臼の鑑賞(4)刀痕・塗装(4-5)
刀痕(道具)による鑑賞
より深く臼を理解するためにも、刀痕を気にして欲しい。刀痕で職人の技術や息づかいがわかる。木を削っただけの臼はごまかしのできない、味わい深いものが多い。
また、チョウナや台カンナで削った面はサンダーや電気ガンナで削った面のように毛羽立たず艶があり滑らかなため、水を吸い込まずにカビが生えにくい。
外側の仕上げ
- オノ…粗彫り用だが、仕上げもオノの場合がある。刀痕が一定せずに荒い。
- チョウナ…斜めに等間隔に刀痕が付いていて美しい。
- 台ガンナ…もっともきれいな仕上げ。

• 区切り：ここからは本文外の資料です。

(* ===== verification/AppYaml.v ===== *)
(** * retroconfig: the YAML reader of the application ([YAML.cpp], [YAML.h])

    [gs::yaml], the value that [LibraryContext::parseLibrary] reads a library
    description with: a tokenizer over [yaml_parser_parse], three mutually
    recursive routines that build the value, and the accessors.  [YAML::parse],
    the entry for scripts, is a second, separate loop over the same events. *)

From Stdlib Require Import ZArith Lia Ascii String.
From stdpp Require Import base list option strings.
From S2P Require Import Prelude YamlData YamlReader YamlChars YamlScanner YamlParser.
From S2P Require Import YamlEvents YamlRefinement YamlFrame YamlLevels.

#[local] Open Scope Z_scope.
#[local] Set Warnings "-register-all".

(** ** Values *)

Inductive yaml_kind : Type := KNone | KValue | KArray | KMap.

#[export] Instance yaml_kind_eq_dec : EqDecision yaml_kind.
Proof. solve_decision. Defined.

(** The members of class [yaml]; the map in the order of its keys. *)
Inductive yaml : Type := mkYaml {
  y_type : yaml_kind;
  y_value : list Z;
  y_array : list yaml;
  y_map : list (list Z * yaml)
}.

(** The constructors from a type and from a C string. *)
Definition yaml_of_type (t : yaml_kind) : yaml := mkYaml t [] [] [].
Definition yaml_of_cstr (s : list Z) : yaml := mkYaml KValue (cstr s) [] [].

(** The order of [std::map<std::string, ...>]. *)
Fixpoint bytes_lt (a b : list Z) : bool :=
  match a, b with
  | _, [] => false
  | [], _ :: _ => true
  | x :: a', y :: b' => (x <? y) || ((x =? y) && bytes_lt a' b')
  end.

Fixpoint map_set {V} (k : list Z) (v : V) (m : list (list Z * V)) : list (list Z * V) :=
  match m with
  | [] => [(k, v)]
  | (k', v') :: m' =>
      if bool_decide (k = k') then (k, v) :: m'
      else if bytes_lt k k' then (k, v) :: m
      else (k', v') :: map_set k v m'
  end.

Fixpoint map_find {V} (k : list Z) (m : list (list Z * V)) : option V :=
  match m with
  | [] => None
  | (k', v) :: m' => if bool_decide (k = k') then Some v else map_find k m'
  end.

(** [y[key] = v]: the proxy assigns to a map only. *)
Definition yaml_assign (key : list Z) (v y : yaml) : yaml :=
  match y.(y_type) with
  | KMap => mkYaml KMap y.(y_value) y.(y_array) (map_set key v y.(y_map))
  | _ => y
  end.

(** [yaml(y[key])]. *)
Definition yaml_get (key : list Z) (y : yaml) : yaml :=
  match y.(y_type) with
  | KMap => match map_find key y.(y_map) with Some v => v | None => yaml_of_type KNone end
  | _ => yaml_of_type KNone
  end.

(** [y << v]. *)
Definition yaml_push (v y : yaml) : yaml :=
  match y.(y_type) with
  | KArray => mkYaml KArray y.(y_value) (y.(y_array) ++ [v]) y.(y_map)
  | _ => y
  end.

Definition yaml_has (key : list Z) (y : yaml) : bool :=
  match y.(y_type) with
  | KMap => is_some (map_find key y.(y_map))
  | _ => false
  end.

Definition yaml_size (y : yaml) : Z :=
  match y.(y_type) with
  | KArray => Z.of_nat (length y.(y_array))
  | KMap => Z.of_nat (length y.(y_map))
  | _ => 0
  end.

Definition is_map (y : yaml) : bool := bool_decide (y.(y_type) = KMap).
Definition is_array (y : yaml) : bool := bool_decide (y.(y_type) = KArray).

Definition in_set (s : list Z) (l : list string) : bool :=
  existsb (fun x => bool_decide (s = bytes_of x)) l.

Definition true_set : list string := ["y"; "yes"; "true"; "on"; "Y"; "YES"; "TRUE"; "ON"]%string.
Definition false_set : list string := ["n"; "no"; "false"; "off"; "N"; "NO"; "FALSE"; "OFF"]%string.
Definition inf_set : list string := [".inf"; "+.inf"; ".INF"; "+.INF"]%string.
Definition neg_inf_set : list string := ["-.inf"; "-.INF"]%string.
Definition nan_set : list string := [".nan"; ".NAN"]%string.

Definition is_boolean (y : yaml) : bool :=
  match y.(y_type) with
  | KValue => in_set y.(y_value) true_set || in_set y.(y_value) false_set
  | _ => false
  end.

(** The iterators that follow the tests of the three sets are not used. *)
Definition is_number (y : yaml) : bool :=
  match y.(y_type) with
  | KValue => in_set y.(y_value) inf_set || in_set y.(y_value) neg_inf_set
              || in_set y.(y_value) nan_set
  | _ => false
  end.

(** [operator bool] and [operator std::string]. *)
Definition yaml_bool (y : yaml) : bool :=
  match y.(y_type) with
  | KArray => negb (bool_decide (length y.(y_array) = 0%nat))
  | KMap => negb (bool_decide (length y.(y_map) = 0%nat))
  | _ =>
      if in_set y.(y_value) true_set then true
      else if in_set y.(y_value) false_set then false
      else negb (bool_decide (y.(y_value) = []))
  end.

Definition yaml_string (y : yaml) : list Z :=
  match y.(y_type) with KValue => y.(y_value) | _ => [] end.

(** ** The tokenizer *)

Record tokenizer : Type := mkTokenizer {
  tk_parser : yaml_parser_t;
  tk_event : yaml_event_t
}.

Section reading.
Context `{src : TokenSource} (fuel : nat).

(** [next()]: the result of [yaml_parser_parse], which clears the event first. *)
Definition next : prog tokenizer bool := fun tk =>
  match yaml_parser_parse fuel tk.(tk_parser) with
  | Ret ev p => Ret true (mkTokenizer p ev)
  | Err p => Ret false (mkTokenizer p no_event)
  | Crash => Crash
  | Timeout => Timeout
  end.

Definition current : prog tokenizer yaml_event_data := gets (fun tk => tk.(tk_event).(event_data)).

(** [if (current() == YAML_DOCUMENT_END_EVENT || !next()) break;]: [false] to
    leave the loop. *)
Definition goes_on : prog tokenizer bool :=
  e ← current;
  match e with
  | YAML_DOCUMENT_END_EVENT _ => mret false
  | _ => next
  end.

(** ** Building a value

    One unit of [n] is a turn of one of the three loops, or a call. *)
Fixpoint parse_node (n : nat) : prog tokenizer yaml :=
  match n with
  | O => timeout
  | S n' =>
      e ← current;
      match e with
      | YAML_SCALAR_EVENT _ _ v _ _ _ _ => mret (yaml_of_cstr v)
      | YAML_MAPPING_START_EVENT _ _ _ _ => parse_map n' (yaml_of_type KMap)
      | YAML_SEQUENCE_START_EVENT _ _ _ _ => parse_array n' (yaml_of_type KArray)
      | _ =>
          go ← goes_on;
          if (go : bool) then parse_node n' else mret (yaml_of_type KNone)
      end
  end
with parse_map (n : nat) (cur : yaml) : prog tokenizer yaml :=
  match n with
  | O => timeout
  | S n' =>
      e ← current;
      match e with
      | YAML_MAPPING_END_EVENT => mret cur
      | _ =>
          cur ← (match e with
                 | YAML_SCALAR_EVENT _ _ k _ _ _ _ =>
                     _ ← next;
                     v ← parse_node n';
                     mret (yaml_assign (cstr k) v cur)
                 | _ => mret cur
                 end);
          go ← goes_on;
          if (go : bool) then parse_map n' cur else mret cur
      end
  end
with parse_array (n : nat) (cur : yaml) : prog tokenizer yaml :=
  match n with
  | O => timeout
  | S n' =>
      e ← current;
      match e with
      | YAML_SEQUENCE_END_EVENT => mret cur
      | _ =>
          v ← parse_node n';
          go ← goes_on;
          if (go : bool) then parse_array n' (yaml_push v cur) else mret (yaml_push v cur)
      end
  end.

(** The loop of [yaml::parse]. *)
Fixpoint parse_documents (n : nat) (doc : yaml) : prog tokenizer yaml :=
  match n with
  | O => timeout
  | S n' =>
      _ ← next;
      e ← current;
      doc ← (match e with
             | YAML_DOCUMENT_START_EVENT _ _ _ => parse_node n'
             | _ => mret doc
             end);
      e ← current;
      match e with
      | YAML_DOCUMENT_END_EVENT _ => mret doc
      | _ => parse_documents n' doc
      end
  end.

Definition start_tokenizer (p : yaml_parser_t) : tokenizer := mkTokenizer p no_event.

Definition yaml_parse (n : nat) (str : list Z) : outcome tokenizer yaml :=
  parse_documents n (yaml_of_type KNone) (start_tokenizer (yaml_parser_initialize str)).
End reading.

(** ** What a document of mappings spells *)

Inductive ytree : Type :=
| YScalar (s : list Z)
| YMap (kvs : list (list Z * ytree)).

(** The events of a tree; pairs are in the order of the document. *)
Inductive spells : ytree -> list yaml_event_data -> Prop :=
| sp_scalar a t v len pi qi st :
    spells (YScalar (cstr v)) [YAML_SCALAR_EVENT a t v len pi qi st]
| sp_map a t i st kvs es :
    spells_pairs kvs es ->
    spells (YMap kvs) (YAML_MAPPING_START_EVENT a t i st :: es ++ [YAML_MAPPING_END_EVENT])
with spells_pairs : list (list Z * ytree) -> list yaml_event_data -> Prop :=
| sp_nil : spells_pairs [] []
| sp_cons a t k len pi qi st v es kvs es' :
    spells v es -> spells_pairs kvs es' ->
    spells_pairs ((cstr k, v) :: kvs) (YAML_SCALAR_EVENT a t k len pi qi st :: es ++ es').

刃物で削ることで艶が出る。
- 電気ガンナ…回転する刃で削るため、細かく等間隔に縞のような筋が残っている。
- チェンソー…チェンソーでできているのではなく、刃が入りすぎて残ったもの。
- 旋盤…細かい筋が付くが、多くの場合はサンダーなどで仕上げている。
- サンダー…つやが出ない。細かい削った筋が残っている場合もある。
内側の仕上げ
- ヤリガンナ…内側の仕上げ用。古い臼では多い。
- 手ヂョウナ…細かい削り痕になる。通常はヤリガンナなどを掛けて仕上げる。
- 丸ガンナ…内側の仕上げ用。ヤリガンナとの区別は難しい。
- 旋盤…細かい円の筋が付く。
- サンダー…刀痕がなく、つやが出ない。細かい削った筋が残っている場合も。
塗装の有無による鑑賞
塗装品と無塗装品は見た目でわかる。塗装したものは膜を張っているのでツルツルしてツヤがある(つや消しの塗料もある)。
- 無塗装…本来の臼の仕上げ方法。昔の臼はほとんどは無塗装。
- 塗装…ひび割れの軽減、汚れ防止などの理由による。通常はウレタン系の塗料を塗る。水性と油性があり、家具や盆などの木工品に広く使われる最もポピュラーな塗料。透明やニスの様な茶系の皮膜ができる。皮膜が剥離することがあり、内側には塗らない。自然塗料の柿渋は塗膜が薄く水に弱いが、現在は臼に塗られることはない。また、漆は木材に浸透し、堅牢で熱や酸、アルカリに強く食器類に最適だがとても高価なため、臼には使用しない。